Das Grab blieb leer – San Carlo alle Quattro Fontane

Ich sitze nun schon eine Weile in einer Nische und lasse den Raum auf mich wirken. Ein eigenartiger Raum. Ruhig und doch etwas befremdlich. Durchgehend weiß gekalkt und nur die Beleuchtung läßt Schattierungen an den Wänden entstehen. Er wirkt nicht wie von Menschen geplant, eher wie von einem unterirdischen Fluss aus dem Felsen gespült. Doch das leise Rauschen, das ich höre, kommt nicht von einem Wasserlauf, sondern vom römischen Feierabendverkehr, der sich über mir vorbeischiebt. Erst die Sirene eines Krankenwagens stellt wieder die Verbindung zur Außenwelt her. Der Raum wirkt leer, besser leer geräumt.
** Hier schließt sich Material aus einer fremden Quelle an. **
Lemma wp_big_cut b sz l hs G A (Q : Z -> allocator -> Prop) :
  inv ((b_at b, b_len b) :: hs) (set_big l G) A -> l <> [] -> sz mod 8 = 0 -> 0 < sz < b_sz b -> b_sz b < 2 ^ 31 -> round8 (b_sz b) <= b_len b ->
  takes_big hs G sz Q ->
  wp (_ ← wr (big_sz (b_at b)) sz;
      let f := b_sz b - sz in let idx := rest_class f in let ptr := b_at b + sz in
      if idx <? SMALLLEVEL then _ ← memory_free_small ptr idx; mret (b_at b)
      else
        _ ← wr (big_sz ptr) f;
        _ ← (if f >? sz then h ← uget big_head; _ ← wr (big_next ptr) h; umod (up_head ptr) else big_append ptr);
        mret (b_at b)) A Q.
Proof.
  intros HI Hl Hm Hsz Hz Hlen HQ. destruct (rest_fits _ _ _ Hm Hsz Hlen) as (R1 & R2 & R3 & R4). pose proof (round8_le (b_sz b)).
  assert (Hsz8 : 8 <= sz) by zdiv. apply wp_bind.
  apply (wp_write (b_at b) (b_len b) (big_sz (b_at b)) sz hs (set_big l G) A); [done|unfold big_sz; lia..|]. intros HI1.
  set (A1 := up_memory _ A) in *. assert (Hb1 : load (memory A1) (b_at b) = sz) by (apply load_store; lia).
  apply (inv_split _ _ sz) in HI1; [|lia|done]. apply (inv_perm _ _ _ _) with (2 := Permutation_swap _ _ _) in HI1.
  pose proof (inv_head_range _ _ _ _ _ HI ltac:(lia)) as (Hb0 & Hb2 & _). cbv zeta. destruct (Z.ltb_spec (rest_class (b_sz b - sz)) SMALLLEVEL) as [Hi|Hi].
  - apply wp_bind. eapply (wp_free_small _ _ _ ((b_at b, sz) :: hs)); [exact HI1|unfold SMALLLEVEL in *; lia|lia|].
    intros ls v A2 Em _ HI2. apply (HQ _ ls l); [done| |done]. rewrite Em, load_store_ne; [done|lia].
  - specialize (R4 Hi). apply wp_bind.
    eapply (wp_write (b_at b + sz)); [exact HI1|unfold big_sz; lia..|]. intros HI2. set (A2 := up_memory _ A1) in *.
    assert (Hb2' : load (memory A2) (b_at b) = sz) by (cbn [A2 up_memory memory]; rewrite load_store_ne; [done|unfold big_sz; lia]).
    assert (Hp2 : load (memory A2) (b_at b + sz) = b_sz b - sz) by (apply load_store; lia).
    apply wp_bind. destruct (Z.gtb_spec (b_sz b - sz) sz).
    + apply wp_bind, wp_uget, wp_bind. eapply (wp_write (b_at b + sz)); [exact HI2|unfold big_next; lia..|]. intros HI3. set (A3 := up_memory _ A2) in *.
      apply wp_umod. assert (Hne : big_head A3 <> 0) by (destruct l as [|b' l]; [done|]; destruct (inv_big_head _ _ _ b' l HI3 eq_refl) as (-> & ? & _); lia).
      pose proof (inv_big_word _ _ _ HI3) as H64.
      eapply (inv_big_cons _ (b_sz b - sz)) in HI3.
      * rewrite (proj2 (Z.eqb_neq _ _) Hne) in HI3. apply (HQ _ (g_small G) (Big (b_at b + sz) (b_sz b - sz) (b_len b - sz) :: l)); [done| |exact HI3].
        cbn [up_head memory A3 up_memory]. rewrite load_store_ne; [done|unfold big_next; lia].
      * cbn [A3 up_memory memory]. rewrite load_store_ne; [done|unfold big_next; lia].
      * lia.
      * done.
      * cbn [A3 up_memory memory]. rewrite load_store; done.
    + eapply (wp_big_append _ (b_sz b - sz)); [exact HI2|done|done|lia|done|]. intros A3 _ Hag HI3.
      apply (HQ _ (g_small G) (l ++ [Big (b_at b + sz) (b_sz b - sz) (b_len b - sz)])); [done| |exact HI3].
      apply Forall_cons_1 in Hag as [Hag _]. cbn [fst snd] in Hag. rewrite (load_agree (memory A2)); [done|]. eapply agree_sub; [exact Hag|lia..].
Qed.

Lemma wp_big_loop k term sz hs G A (Q : Z -> allocator -> Prop) :
  inv hs G A -> (2 <= length (g_big G))%nat -> sz mod 8 = 0 -> 0 < sz ->
  takes_big hs G sz Q -> (forall l A', regions A' = regions A -> inv hs (set_big l G) A' -> Q 0 A') ->
  wp (big_loop k term (big_head A) sz) A Q.
Proof.
  revert G A. induction k as [|k IH]; intros G A HI Hl Hm Hsz HQ HQ0; cbn [big_loop].
  - apply (HQ0 (g_big G) A); [done|]. by rewrite set_big_id.
  - destruct (g_big G) as [|b l] eqn:E; [cbn in Hl; lia|]. assert (Hne : l <> []) by (destruct l; [cbn in Hl; lia|done]).
    destruct (inv_big_head _ _ _ _ _ HI E) as (-> & Hb0 & Hb16 & Hbz & Hz & Hlen & Hmap).
    assert (Hm1 : mapped A (b_at b) 8 = true /\ mapped A (big_next (b_at b)) 8 = true).
    { pose proof (inv_big_uncons _ _ _ b l HI E) as HI0. split; eapply (inv_mapped _ _ _ _ _ _ _ HI0); unfold big_next; lia. }
    apply wp_bind, wp_read; [apply Hm1|]. apply wp_bind, wp_umod. pose proof (inv_big_uncons _ _ _ _ _ HI E) as HI1.
    set (A1 := up_head _ A) in *. apply wp_bind, wp_read; [apply Hm1|]. change (load (memory A1) (big_sz (b_at b))) with (load (memory A) (b_at b)). rewrite Hbz.
    destruct (Z.geb_spec (b_sz b) sz) as [Hge|Hlt].
    + destruct (Z.eqb_spec (b_sz b) sz) as [Heq|Hneq].
      * apply (HQ _ (g_small G) l); [done| |].
        -- change (memory A1) with (memory A). by rewrite Hbz.
        -- pose proof (round8_le (b_sz b)). apply (inv_sub _ _ (b_at b) sz) in HI1; [|lia..|by rewrite Z.sub_diag]. exact HI1.
      * rewrite i32_id by lia. apply (wp_big_cut b sz l hs G A1); [exact HI1|done|done|lia|lia|done|done].
    + apply wp_bind. eapply (wp_big_append _ (b_sz b)); [exact HI1|done|done|done|done|]. intros A2 Hr _ HI2.
      apply wp_bind, wp_uget. destruct (negb (big_head A2 =? term)).
      * apply (IH _ A2 HI2); [cbn [set_big g_big]; rewrite length_app; cbn in *; lia|done|done|exact HQ|].
        intros l' A' Hr' HI'. apply (HQ0 l'); [by rewrite Hr', Hr|exact HI'].
      * eapply HQ0; [exact Hr|exact HI2].
Qed.

(** The only free big block is larger than what is asked for. *)
Definition lone_split (A : allocator) (nsize : Z) : bool :=
  (SMALLLEVEL * SMALLSIZE <? nsize) && (nsize <=? HUGESIZE) && (CHUNKSIZE <? chunk_used A + big_round nsize) &&
  negb (big_head A =? 0) && (big_head A =? big_tail A) && (big_round nsize <? load (memory A) (big_head A)).

Lemma wp_lookup sz hs G A (Q : Z -> allocator -> Prop) :
  inv hs G A -> sz mod 8 = 0 -> 0 < sz ->
  (big_head A <> 0 -> big_head A = big_tail A -> load (memory A) (big_head A) <= sz) ->
  takes_big hs G sz Q -> (forall l A', regions A' = regions A -> inv hs (set_big l G) A' -> Q 0 A') ->
  wp (lookup_biglist sz) A Q.
Proof.
  intros HI Hm Hsz Hlone HQ HQ0. unfold lookup_biglist. apply wp_bind, wp_uget. destruct (Z.eqb_spec (big_head A) 0) as [H0|H0].
  { apply (HQ0 (g_big G) A); [done|]. by rewrite set_big_id. }
  apply wp_bind, wp_uget. destruct (g_big G) as [|b l] eqn:E; [pose proof (iv_big _ _ _ HI) as H; rewrite E in H; by cbn in H|].
  destruct (inv_big_head _ _ _ _ _ HI E) as (Eh & Hb0 & Hb16 & Hbz & Hz & Hlen & Hmap). pose proof (inv_big_uncons _ _ _ _ _ HI E) as HI1.
  destruct (Z.eqb_spec (big_head A) (big_tail A)) as [Ht|Ht].
  - specialize (Hlone H0 Ht). rewrite Eh, Hbz in Hlone. apply wp_bind, wp_read.
    { rewrite Eh. eapply (inv_mapped _ _ _ _ _ _ _ HI1); unfold big_sz; lia. }
    unfold big_sz. rewrite Eh, Hbz. destruct (Z.geb_spec (b_sz b) sz).
    + assert (Esz : b_sz b = sz) by lia. rewrite Esz in *. rewrite Z.sub_diag. cbn [Z.eqb]. change (i32 0 =? 0) with true. cbv iota.
      apply wp_bind, wp_umod, wp_bind, wp_umod. apply (HQ _ (g_small G) []); [done|done|].
      apply (inv_sub _ _ (b_at b) sz) in HI1; [|pose proof (round8_le sz); lia..|by rewrite Z.sub_diag].
      assert (El : l = []).
      { destruct l as [|b' l]; [done|]. exfalso. pose proof (iv_tail _ _ _ HI) as Htl. rewrite E in Htl. specialize (Htl ltac:(done)).
        rewrite <- Ht, Eh in Htl. cbn [map] in Htl. rewrite last_cons_cons in Htl. change (last (map b_at (b' :: l)) = Some (b_at b)) in Htl.
        apply last_Some in Htl as [l0 El0]. assert (Hin : b_at b ∈ map b_at (b' :: l)) by (rewrite El0; apply elem_of_app; right; by left).
        apply list_elem_of_fmap in Hin as (b1 & Eb1 & Hin). pose proof (inv_big_laid _ _ _ HI) as HL. rewrite E in HL. cbn [map app] in HL.
        destruct HL as [[HL _] _]. pose proof (iv_bigs _ _ _ HI) as Hbs. rewrite E in Hbs. apply Forall_cons_1 in Hbs as [_ Hbs].
        rewrite Forall_forall in Hbs. destruct (Hbs _ Hin) as (_ & ? & ?). pose proof (round8_le (b_sz b1)).
        rewrite Forall_forall in HL. specialize (HL (big_seg b1)). unfold apart, big_seg in HL. cbn [fst snd] in HL. rewrite <- Eb1 in HL.
        enough (Hx : (b_at b, b_len b1) ∈ map big_seg (b' :: l) ++ hs ++ segs (set_big [] G) A) by (specialize (HL Hx); lia).
        apply elem_of_app. left. apply list_elem_of_fmap. exists b1. unfold big_seg. by rewrite Eb1. }
      subst l. pose proof (iv_big _ _ _ HI1) as H1. cbn [set_big g_big map big_chain up_head big_head] in H1. rewrite H1 in HI1.
      destruct HI1 as [I1 I2 I3 I4 I5 I6 I7 I8 I9 I10]. by split.
    + apply (HQ0 (g_big G) A); [done|]. by rewrite set_big_id.
  - apply (wp_big_loop _ _ sz hs G A); [done| |done|done|done|done].
    rewrite E. destruct l as [|b' l]; [|cbn; lia]. exfalso. apply Ht. pose proof (iv_tail _ _ _ HI) as Htl. rewrite E in Htl. specialize (Htl ltac:(done)).
    cbn in Htl. injection Htl as Htl. congruence.
Qed.

Lemma big_round_spec n : 0 <= n -> big_round n = round8 (n + 8).
Proof.
  intros Hn. unfold big_round, sizeof_size_t, round8. change (Z.land (n + 8 + 7) (Z.lnot 7)) with (Z.ldiff (n + 8 + 7) (Z.ones 3)).
  rewrite Z.ldiff_ones_r, Z.shiftl_mul_pow2, Z.shiftr_div_pow2 by lia. done.
Qed.

Lemma round8_mod n : round8 n mod 8 = 0.
Proof. unfold round8. zdiv. Qed.

Lemma wp_alloc_big n hs G A (Q : Z -> allocator -> Prop) :
  inv hs G A -> 256 < n <= HUGESIZE -> lone_split A n = false -> memory_left (regions A) ->
  (forall p ls l A', 0 < p -> load (memory A') p = big_round n -> inv ((p, big_round n) :: hs) (set_small ls (set_big l G)) A' -> Q (p + 8) A') ->
  wp (memory_alloc_big n) A Q.
Proof.
  intros HI Hn Hlone Hml HQ. unfold memory_alloc_big. pose proof (big_round_spec n ltac:(lia)) as Er. pose proof (round8_mod (n + 8)) as Hm.
  assert (Hr : n + 8 <= big_round n <= CHUNKSIZE - 8) by (rewrite Er; unfold round8, HUGESIZE, CHUNKSIZE in *; zdiv). rewrite <- Er in Hm.
  set (sz := big_round n) in *. apply wp_bind, wp_uget. unfold sizeof_size_t. destruct (Z.leb_spec (chunk_used A + sz) CHUNKSIZE) as [Hle|Hgt].
  - apply wp_bind, wp_uget, wp_bind, wp_umod. apply (inv_bump _ _ _ sz) in HI; [|lia|done|done]. apply wp_bind.
    eapply (wp_write _ sz); [exact HI|unfold big_sz; lia..|]. intros HI'. apply (HQ _ (g_small G) (g_big G)); [|apply load_store; unfold CHUNKSIZE in *; lia|].
    + destruct (inv_head_range _ _ _ _ _ HI); lia.
    + rewrite set_big_id, set_small_id. exact HI'.
  - apply wp_bind, (wp_lookup sz hs G); [done|done|lia| | |].
    + intros H0 Ht. unfold lone_split in Hlone. fold sz in Hlone. unfold SMALLLEVEL, SMALLSIZE in Hlone.
      rewrite (proj2 (Z.ltb_lt (32 * 8) n)), (proj2 (Z.leb_le n HUGESIZE)), (proj2 (Z.ltb_lt CHUNKSIZE _)), (proj2 (Z.eqb_neq _ 0) H0), (proj2 (Z.eqb_eq _ _) Ht) in Hlone by lia.
      cbn [andb negb] in Hlone. lia.
    + intros p ls l A' Hp Hl HI'. rewrite (proj2 (Z.eqb_neq p 0)) by lia. by eapply HQ.
    + intros l A' Hreg HI'. cbn [Z.eqb]. apply wp_bind, (wp_chunk_new sz hs (set_big l G)); [done|lia|done|by rewrite Hreg|].
      intros p A2 Hp HI2. rewrite (proj2 (Z.eqb_neq p 0)) by lia. apply wp_bind. eapply (wp_write p sz); [exact HI2|unfold big_sz; lia..|]. intros HI3.
      eapply (HQ _ (g_small G) l); [done|apply load_store; unfold CHUNKSIZE in *; lia|]. exact HI3.
Qed.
Ich stelle mir vor, dass vor wenigen Tagen hier noch eine Kunstausstellung gewesen wäre, eine Vernissage, mit Buffet und wichtigen Leuten, die sich um die Häppchen gestritten haben. Nun hat man alles wieder eingepackt, ausgekehrt und nur zwei Stehleuchter da gelassen. Doch in Wirklichkeit war die Krypta von San Carlo alle Quattro Fontane in Rom immer leer. Seit ihrer Einweihung 1646 wurde nichts mehr zugefügt. Plötzlich stolpert ein Japaner die Treppe herunter und erschrickt ganz furchtbar, als er mich hier sitzen sieht. Er entschuldigt sich tausend Mal, weil er in meine Fotoaufnahme hinein gelaufen ist. Dabei bin ich fast froh an diesem ein bißchen unheimlichen und doch anziehenden Ort auf ein menschliches Wesen zu treffen.
San Carlino, Krypta
Dabei war durchaus „Inhalt“ für die Krypta eingeplant gewesen. Francesco Borromini, der Architekt von Kirche und Kloster hat eine Seitenkapelle als seine eigene Grabstätte vorgesehen. Doch als alles fertig und bereit war wurde ihm das Begräbnis hier verwehrt. Denn Borromini hatte sich an einem Augustabend 1667 in seinen Dolch gestürzt. Er litt an Depressionen, meinte sein Leben umsonst gelebt zu haben. Doch Selbstmord war eine unverzeihliche Sünde.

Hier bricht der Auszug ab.